Collected data entries:

Segment Open

Lemma keeps_on_peer_connected id p : keeps (on_peer_connected env id p).
Proof.
  intros w Hw. unfold on_peer_connected. rewrite read_bind.
  destruct (webrtc_peer (app w) id p) as [peer|] eqn:Hp; [|by split].
  rewrite read_bind.
  set (sound := if reconnected peer then None else peer_joined_sound env (app w) id p).
  assert (Hsound : keeps (restart sound)) by apply keeps_restart_joined. clearbody sound.
  rewrite perform_bind. set (w1 := mkWorld (app w) (effects w ++ [SetCallActive true])).
  assert (Hw1 : ok_in (cur (app w)) w1).
  { split; [|done]. apply set_active_ok; [|done]. pose proof (webrtc_peer_cur _ _ _ _ Hp) as Hc.
    unfold cur in Hc. by destruct (current_call (app w)). }
  change (webrtc_peer (app w1) id p = Some peer) in Hp.
  clearbody w1. set (c := cur (app w)) in *. clearbody c.
  match goal with |- app_ok (?r).2 /\ _ => change (ok_in c r.2) end.
  destruct (attach_output env) as [source|err]; [|done].
  rewrite perform_bind. set (w2 := mkWorld (app w1) (effects w1 ++ [AttachOutput source])).
  assert (Hw2 : ok_in c w2) by by apply ok_in_effect.
  change (webrtc_peer (app w2) id p = Some peer) in Hp. clearbody w2.
  destruct (attach_input env) as [u|err]; [|by apply keeps_in; [app_steps|]].
  rewrite perform_bind. set (w3 := mkWorld (app w2) (effects w2 ++ [AttachInput])).
  assert (Hw3 : ok_in c w3) by by apply ok_in_effect.
  change (webrtc_peer (app w3) id p = Some peer) in Hp. clearbody w3.
  assert (Happ : app (restart sound w3).2 = app w3) by by destruct sound.
  apply (keeps_in (restart sound) c w3 Hsound) in Hw3. rewrite <- Happ in Hp.
  unfold mbind at 1, app_bind at 1. destruct (restart sound w3) as [? w4]. cbn [snd] in *.
  case_bool_decide; cbn [when]; app_run;
    refine (start_peer_ok id p peer source _ c _ _); try done; cbn [app].
  - by rewrite webrtc_peer_change_current.
  - by apply (keeps_in (modify _)); [apply keeps_change_current|].
Qed.

Hint Resolve keeps_accept_call_answer keeps_on_peer_connected : app.
End logic.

Segment Closed

To do: Look above for the line with "assert (Hw1 : ok_in (cur (app w)) w1)." and the line with "clearbody w1. set". Write out those two lines and all the lines between them, exactly, and no others.

Response area:
  assert (Hw1 : ok_in (cur (app w)) w1).
  { split; [|done]. apply set_active_ok; [|done]. pose proof (webrtc_peer_cur _ _ _ _ Hp) as Hc.
    unfold cur in Hc. by destruct (current_call (app w)). }
  change (webrtc_peer (app w1) id p = Some peer) in Hp.
  clearbody w1. set (c := cur (app w)) in *. clearbody c.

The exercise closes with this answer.